Step 5: Deploy the Stack

Deploy the stack to your AWS account:

# Install dependencies
yarn install

# Build the project
yarn build

# Deploy the stack
cdk deploy
# Install dependencies
pip install -r requirements.txt

# Deploy the stack
cdk deploy
# Build the project
dotnet build

# Deploy the stack
cdk deploy

The deployment will take several minutes. Once complete, the command will output the URL of the web application.

SageMaker Model Deployment

The deployment includes creating and deploying a SageMaker model, which can take 10-15 minutes. The stack will automatically handle downloading the pre-trained RVL-CDIP model and deploying it to SageMaker.

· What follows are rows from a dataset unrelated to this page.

(** * Figure/table region extraction (scripts/extract_figures.py)

    A shallow embedding of the extractor: caption grammar, page helpers,
    boundary resolution, the three-pass trimmer and the orchestrating
    loop of [run], followed by the properties established about them.

    Modelling conventions.
    - Page coordinates are Python floats in the source; they are modelled
      as exact integers ([Z]), so [+ 3], [max], [<] are the exact
      operations and no rounding is represented.
    - Text is a [string] of characters with code points below 256;
      [is_space] and [lower] are Python's [str.isspace] / [str.lower]
      restricted to that range.
    - The PDF and imaging libraries are outside the repository.  A page is
      a record holding what the source asks of it (its rectangle, its text
      blocks, its drawings and a renderer); the colour-to-gray conversion
      of the trimmer is a parameter. *)

From Stdlib Require Import ZArith Ascii String List Bool Lia.
From stdpp Require Import gmap strings list fin_maps sorting.
Import ListNotations.
Local Open Scope string_scope.
Local Open Scope list_scope.
Local Open Scope Z_scope.

(** ** Characters and strings *)

Module Text.

Definition code (c : ascii) : nat := nat_of_ascii c.

Definition in_range (lo hi : nat) (c : ascii) : bool :=
  (Nat.leb lo (code c)) && (Nat.leb (code c) hi).

(** [str.isspace] on code points below 256; the same set is what [\s]
    matches in a [str] pattern. *)
Definition is_space (c : ascii) : bool :=
  in_range 9 13 c || in_range 28 32 c
  || Nat.eqb (code c) 133 || Nat.eqb (code c) 160.

(** [\d] on code points below 256. *)
Definition is_digit (c : ascii) : bool := in_range 48 57 c.

(** [str.lower] on one character (code points below 256). *)
Definition lower_char (c : ascii) : ascii :=
  if in_range 65 90 c then ascii_of_nat (code c + 32)
  else if in_range 192 222 c && negb (Nat.eqb (code c) 215)
       then ascii_of_nat (code c + 32)
       else c.

Fixpoint lower (s : string) : string :=
  match s with
  | EmptyString => EmptyString
  | String c r => String (lower_char c) (lower r)
  end.

Fixpoint lstrip (s : string) : string :=
  match s with
  | String c r => if is_space c then lstrip r else s
  | EmptyString => EmptyString
  end.

(** Drop trailing white space: a character is kept when something
    non-blank follows it or it is itself non-blank. *)
Fixpoint rstrip (s : string) : string :=
  match s with
  | EmptyString => EmptyString
  | String c r =>
      match rstrip r with
      | EmptyString => if is_space c then EmptyString else String c EmptyString
      | r' => String c r'
      end
  end.

(** [text.strip()] *)
Definition strip (s : string) : string := rstrip (lstrip s).

(** [kw in s] *)
Fixpoint contains (kw s : string) : bool :=
  String.prefix kw s ||
  match s with
  | EmptyString => false
  | String _ r => contains kw r
  end.

(** The first [n] characters of [s]. *)
Fixpoint take (n : nat) (s : string) : string :=
  match n, s with
  | S m, String c r => String c (take m r)
  | _, _ => EmptyString
  end.

(** Python truthiness of a string. *)
Definition nonempty (s : string) : bool :=
  match s with EmptyString => false | _ => true end.

End Text.

(** ** A small backtracking matcher for the patterns of the source

    Only the constructs the three patterns use: a case-insensitive
    literal, a character class, sequence, ordered alternation, greedy
    [?], greedy [+] over a character class, and a capturing group.  All
    patterns are compiled with [re.IGNORECASE] and used through
    [pattern.match], which anchors at the start of the text. *)

Module Re.

Inductive re : Type :=
| Lit (s : string)               (* literal, given in lower case *)
| Cls (p : ascii -> bool)        (* one character of a class *)
| Seq (a b : re)
| Alt (a b : re)
| Opt (a : re)                   (* a? , greedy *)
| Plus (p : ascii -> bool)       (* [p]+ , greedy *)
| Grp (n : nat) (a : re).        (* capturing group number n *)

(** The groups captured so far, most recent first. *)
Definition caps := list (nat * string).

Fixpoint lit_k {A} (l s : string) (k : string -> option A) : option A :=
  match l with
  | EmptyString => k s
  | String lc lr =>
      match s with
      | String c r =>
          if Ascii.eqb (Text.lower_char c) lc then lit_k lr r k else None
      | EmptyString => None
      end
  end.

(** Zero or more characters of the class, longest first. *)
Fixpoint star_k {A} (p : ascii -> bool) (s : string)
         (k : string -> option A) : option A :=
  match s with
  | String c r =>
      if p c then
        match star_k p r k with
        | Some x => Some x
        | None => k s
        end
      else k s
  | EmptyString => k s
  end.

Definition plus_k {A} (p : ascii -> bool) (s : string)
           (k : string -> option A) : option A :=
  match s with
  | String c r => if p c then star_k p r k else None
  | EmptyString => None
  end.

Fixpoint go (r : re) (s : string) (cs : caps)
         (k : string -> caps -> option caps) : option caps :=
  match r with
  | Lit l => lit_k l s (fun s' => k s' cs)
  | Cls p =>
      match s with
      | String c s' => if p c then k s' cs else None
      | EmptyString => None
      end
  | Seq a b => go a s cs (fun s' cs' => go b s' cs' k)
  | Alt a b =>
      match go a s cs k with
      | Some x => Some x
      | None => go b s cs k
      end
  | Opt a =>
      match go a s cs k with
      | Some x => Some x
      | None => k s cs
      end
  | Plus p => plus_k p s (fun s' => k s' cs)
  | Grp n a =>
      go a s cs (fun s' cs' =>
        k s' ((n, Text.take (String.length s - String.length s') s) :: cs'))
  end.

(** [pattern.match(text)]: the captured groups of the first match found,
    or [None]. *)
Definition match_ (r : re) (text : string) : option caps :=
  go r text [] (fun _ cs => Some cs).

Definition matches (r : re) (text : string) : bool :=
  match match_ r text with Some _ => true | None => false end.

(** [m.group(n)] *)
Fixpoint group (n : nat) (cs : caps) : string :=
  match cs with
  | [] => EmptyString
  | (i, s) :: r => if Nat.eqb i n then s else group n r
  end.

Definition seqs (l : list re) : re :=
  fold_right Seq (Lit EmptyString) l.

Definition alts (a : re) (l : list re) : re :=
  fold_left Alt l a.

Definition chr (c : ascii) : ascii -> bool := Ascii.eqb c.

End Re.
Import Re.

(** ** A declarative reading of the patterns *)

Module ReSpec.

(** Every character of [s] is in the class [p]. *)
Fixpoint all_chars (p : ascii -> bool) (s : string) : bool :=
  match s with
  | EmptyString => true
  | String c r => p c && all_chars p r
  end.

(** [matched r cs x cs']: the pattern [r] matches exactly the text [x],
    taking the captured groups from [cs] to [cs']. *)
Inductive matched : re -> caps -> string -> caps -> Prop :=
| m_lit l x cs :
    Text.lower x = l -> matched (Lit l) cs x cs
| m_cls (p : ascii -> bool) c cs :
    p c = true -> matched (Cls p) cs (String c EmptyString) cs
| m_seq a b cs x cs1 y cs2 :
    matched a cs x cs1 -> matched b cs1 y cs2 ->
    matched (Seq a b) cs (String.append x y) cs2
| m_alt_l a b cs x cs' :
    matched a cs x cs' -> matched (Alt a b) cs x cs'
| m_alt_r a b cs x cs' :
    matched b cs x cs' -> matched (Alt a b) cs x cs'
| m_opt_some a cs x cs' :
    matched a cs x cs' -> matched (Opt a) cs x cs'
| m_opt_none a cs :
    matched (Opt a) cs EmptyString cs
| m_plus (p : ascii -> bool) x cs :
    x <> EmptyString -> all_chars p x = true -> matched (Plus p) cs x cs
| m_grp n a cs x cs' :
    matched a cs x cs' -> matched (Grp n a) cs x ((n, x) :: cs').

(** The first character of a text is a period or white space. *)
Definition opens_blank (s : string) : Prop :=
  exists c r, s = String c r /\ (c = "."%char \/ Text.is_space c = true).

End ReSpec.
Import ReSpec.

(** ** Caption patterns *)

Definition ZOOM : Z := 4.

(** [^(Figure|Table)\s+(\d+)[\.\s]] *)
Definition CAPTION_RE_MAIN : re :=
  seqs [ Grp 1 (Alt (Lit "figure") (Lit "table"));
         Plus Text.is_space;
         Grp 2 (Plus Text.is_digit);
         Cls (fun c => chr "." c || Text.is_space c) ].

(** [^(Fig(?:ure)?|Table)\.?\s+(S?\d+)(?:\.|\s+[^(\s])] *)
Definition CAPTION_RE_SI : re :=
  seqs [ Grp 1 (Alt (Seq (Lit "fig") (Opt (Lit "ure"))) (Lit "table"));
         Opt (Cls (chr "."));
         Plus Text.is_space;
         Grp 2 (Seq (Opt (Lit "s")) (Plus Text.is_digit));
         Alt (Cls (chr "."))
             (Seq (Plus Text.is_space)
                  (Cls (fun c => negb (chr "(" c || Text.is_space c)))) ].

(** [^(?:Supplementary\s+(?:Figure|Table|Note|Text|Method|Discussion|Information)|S\d+\.\s+\S)] *)
Definition SI_SECTION_RE : re :=
  Alt (seqs [ Lit "supplementary";
              Plus Text.is_space;
              alts (Lit "figure")
                   [ Lit "table"; Lit "note"; Lit "text"; Lit "method";
                     Lit "discussion"; Lit "information" ] ])
      (seqs [ Lit "s";
              Plus Text.is_digit;
              Cls (chr ".");
              Plus Text.is_space;
              Cls (fun c => negb (Text.is_space c)) ]).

Step 6: Configure Bedrock Model Access

Ensure you have access to the required Bedrock models:

  1. Go to the Amazon Bedrock console
  2. Navigate to "Model access" in the left sidebar
  3. Request access to the models used by the solution (e.g., Claude 3.5 Sonnet)
  4. Wait for access approval (usually immediate for most models)

Step 7: Test the Solution

Now you can test the solution by uploading a sample document:

  1. Access the web application using the URL from the deployment output
  2. Sign in with the credentials provided during deployment
  3. Upload a sample document
  4. Monitor the processing status in the web interface
  5. Once processing is complete, view the classification results and extracted data

Alternatively, you can upload documents directly to the S3 input bucket:

aws s3 cp sample-document.pdf s3://YOUR-INPUT-BUCKET-NAME/

Step 8: Understand the RVL-CDIP Classification

The RVL-CDIP model classifies documents into 16 categories:

  • Letter
  • Form
  • Email
  • Handwritten
  • Advertisement
  • Scientific report
  • Scientific publication
  • Specification
  • File folder
  • News article
  • Budget
  • Invoice
  • Presentation
  • Questionnaire
  • Resume
  • Memo

Each uploaded document will be classified into one of these categories, which can then be used to apply specific extraction strategies.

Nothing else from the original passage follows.